TASK ITEM: Within the records below, reproduce without change the lines from the line that has "intros [?%elem_of_nil|?]; done." through the line that has "simpl. rewrite !filter_cons.", and only those.

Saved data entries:
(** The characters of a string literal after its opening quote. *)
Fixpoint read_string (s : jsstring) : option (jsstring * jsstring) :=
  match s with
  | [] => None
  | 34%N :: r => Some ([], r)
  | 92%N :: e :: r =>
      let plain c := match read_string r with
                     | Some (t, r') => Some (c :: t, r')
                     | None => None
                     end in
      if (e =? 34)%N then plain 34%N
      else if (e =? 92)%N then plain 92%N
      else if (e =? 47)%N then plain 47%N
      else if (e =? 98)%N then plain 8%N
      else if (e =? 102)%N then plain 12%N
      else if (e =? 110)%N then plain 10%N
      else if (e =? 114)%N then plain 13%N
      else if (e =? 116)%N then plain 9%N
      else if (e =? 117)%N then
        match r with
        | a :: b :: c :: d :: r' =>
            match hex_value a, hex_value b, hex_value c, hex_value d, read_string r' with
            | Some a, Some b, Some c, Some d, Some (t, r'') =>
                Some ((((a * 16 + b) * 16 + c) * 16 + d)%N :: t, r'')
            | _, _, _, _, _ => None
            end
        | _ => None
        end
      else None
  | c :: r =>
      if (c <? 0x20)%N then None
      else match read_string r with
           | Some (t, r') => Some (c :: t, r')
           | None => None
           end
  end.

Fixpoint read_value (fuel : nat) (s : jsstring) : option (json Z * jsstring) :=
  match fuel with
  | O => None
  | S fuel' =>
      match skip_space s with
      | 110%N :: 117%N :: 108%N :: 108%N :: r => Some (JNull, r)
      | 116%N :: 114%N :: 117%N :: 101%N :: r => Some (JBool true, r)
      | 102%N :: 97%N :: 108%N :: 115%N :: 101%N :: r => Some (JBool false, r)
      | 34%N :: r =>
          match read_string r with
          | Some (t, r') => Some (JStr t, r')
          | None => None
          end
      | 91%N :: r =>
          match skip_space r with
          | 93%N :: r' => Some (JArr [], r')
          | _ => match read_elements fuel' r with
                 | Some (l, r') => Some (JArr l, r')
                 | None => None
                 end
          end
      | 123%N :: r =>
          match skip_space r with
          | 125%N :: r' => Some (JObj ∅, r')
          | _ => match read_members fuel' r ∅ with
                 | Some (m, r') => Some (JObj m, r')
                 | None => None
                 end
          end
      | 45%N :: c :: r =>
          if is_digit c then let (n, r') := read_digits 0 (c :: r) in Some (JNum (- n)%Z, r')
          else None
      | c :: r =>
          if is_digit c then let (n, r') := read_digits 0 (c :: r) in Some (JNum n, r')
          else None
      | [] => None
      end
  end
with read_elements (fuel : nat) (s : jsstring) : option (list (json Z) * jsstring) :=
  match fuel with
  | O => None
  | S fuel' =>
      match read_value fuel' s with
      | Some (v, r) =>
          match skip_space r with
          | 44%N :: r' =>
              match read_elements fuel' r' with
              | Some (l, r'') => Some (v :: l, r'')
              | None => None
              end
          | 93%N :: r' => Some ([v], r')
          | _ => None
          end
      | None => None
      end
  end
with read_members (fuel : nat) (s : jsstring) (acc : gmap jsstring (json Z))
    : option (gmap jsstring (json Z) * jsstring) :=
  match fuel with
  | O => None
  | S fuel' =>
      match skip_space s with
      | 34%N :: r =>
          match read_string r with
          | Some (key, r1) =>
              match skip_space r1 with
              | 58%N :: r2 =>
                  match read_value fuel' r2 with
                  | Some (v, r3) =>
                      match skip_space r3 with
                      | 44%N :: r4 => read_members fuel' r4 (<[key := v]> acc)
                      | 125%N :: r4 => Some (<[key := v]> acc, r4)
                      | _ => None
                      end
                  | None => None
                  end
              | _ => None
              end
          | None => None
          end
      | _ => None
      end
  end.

--

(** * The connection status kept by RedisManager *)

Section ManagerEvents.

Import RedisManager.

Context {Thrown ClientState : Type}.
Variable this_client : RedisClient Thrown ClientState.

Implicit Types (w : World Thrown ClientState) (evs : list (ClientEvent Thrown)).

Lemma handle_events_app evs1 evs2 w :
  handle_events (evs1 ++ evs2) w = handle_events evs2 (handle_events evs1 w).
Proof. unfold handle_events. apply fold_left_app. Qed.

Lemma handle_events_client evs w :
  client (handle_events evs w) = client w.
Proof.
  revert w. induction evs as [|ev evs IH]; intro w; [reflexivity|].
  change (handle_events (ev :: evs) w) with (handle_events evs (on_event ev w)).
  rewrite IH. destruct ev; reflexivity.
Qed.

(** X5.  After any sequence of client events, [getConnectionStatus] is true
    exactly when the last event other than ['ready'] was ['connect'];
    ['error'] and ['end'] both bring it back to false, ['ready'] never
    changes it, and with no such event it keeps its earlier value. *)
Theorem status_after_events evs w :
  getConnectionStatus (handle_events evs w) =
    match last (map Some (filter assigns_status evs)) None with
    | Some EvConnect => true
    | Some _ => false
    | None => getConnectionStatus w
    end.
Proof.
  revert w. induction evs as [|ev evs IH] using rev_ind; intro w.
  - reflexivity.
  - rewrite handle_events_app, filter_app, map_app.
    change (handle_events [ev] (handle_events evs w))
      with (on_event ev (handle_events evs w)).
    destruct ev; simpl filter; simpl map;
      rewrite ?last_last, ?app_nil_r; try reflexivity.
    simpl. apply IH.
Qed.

...

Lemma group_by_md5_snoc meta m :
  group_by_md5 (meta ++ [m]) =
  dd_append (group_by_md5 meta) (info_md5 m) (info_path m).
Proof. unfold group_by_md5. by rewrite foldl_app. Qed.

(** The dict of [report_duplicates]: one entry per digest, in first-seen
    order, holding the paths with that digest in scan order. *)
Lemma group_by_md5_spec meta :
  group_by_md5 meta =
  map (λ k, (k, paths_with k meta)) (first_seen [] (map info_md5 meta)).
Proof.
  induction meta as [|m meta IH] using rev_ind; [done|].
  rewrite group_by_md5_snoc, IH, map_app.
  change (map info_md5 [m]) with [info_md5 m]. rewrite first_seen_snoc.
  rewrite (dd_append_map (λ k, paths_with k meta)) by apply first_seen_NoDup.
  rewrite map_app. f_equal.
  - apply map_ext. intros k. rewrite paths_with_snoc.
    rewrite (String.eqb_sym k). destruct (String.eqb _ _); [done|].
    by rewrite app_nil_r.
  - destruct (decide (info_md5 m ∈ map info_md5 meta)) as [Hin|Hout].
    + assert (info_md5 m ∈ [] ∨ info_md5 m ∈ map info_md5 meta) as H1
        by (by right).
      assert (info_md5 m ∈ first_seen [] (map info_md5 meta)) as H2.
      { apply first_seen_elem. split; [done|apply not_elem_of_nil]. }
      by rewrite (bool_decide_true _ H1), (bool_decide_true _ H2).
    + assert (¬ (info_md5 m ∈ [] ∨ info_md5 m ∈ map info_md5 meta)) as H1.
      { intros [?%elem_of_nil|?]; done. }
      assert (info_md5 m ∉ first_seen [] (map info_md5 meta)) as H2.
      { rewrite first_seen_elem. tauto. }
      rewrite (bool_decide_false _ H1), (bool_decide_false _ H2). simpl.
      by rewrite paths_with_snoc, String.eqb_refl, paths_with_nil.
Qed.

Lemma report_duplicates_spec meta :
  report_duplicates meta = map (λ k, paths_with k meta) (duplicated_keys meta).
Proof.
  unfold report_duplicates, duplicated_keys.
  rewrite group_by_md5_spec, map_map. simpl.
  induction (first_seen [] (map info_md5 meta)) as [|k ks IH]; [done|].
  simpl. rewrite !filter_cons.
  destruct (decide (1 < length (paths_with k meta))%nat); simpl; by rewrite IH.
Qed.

ANSWER AREA:
      { intros [?%elem_of_nil|?]; done. }
      assert (info_md5 m ∉ first_seen [] (map info_md5 meta)) as H2.
      { rewrite first_seen_elem. tauto. }
      rewrite (bool_decide_false _ H1), (bool_decide_false _ H2). simpl.
      by rewrite paths_with_snoc, String.eqb_refl, paths_with_nil.
Qed.

Lemma report_duplicates_spec meta :
  report_duplicates meta = map (λ k, paths_with k meta) (duplicated_keys meta).
Proof.
  unfold report_duplicates, duplicated_keys.
  rewrite group_by_md5_spec, map_map. simpl.
  induction (first_seen [] (map info_md5 meta)) as [|k ks IH]; [done|].
  simpl. rewrite !filter_cons.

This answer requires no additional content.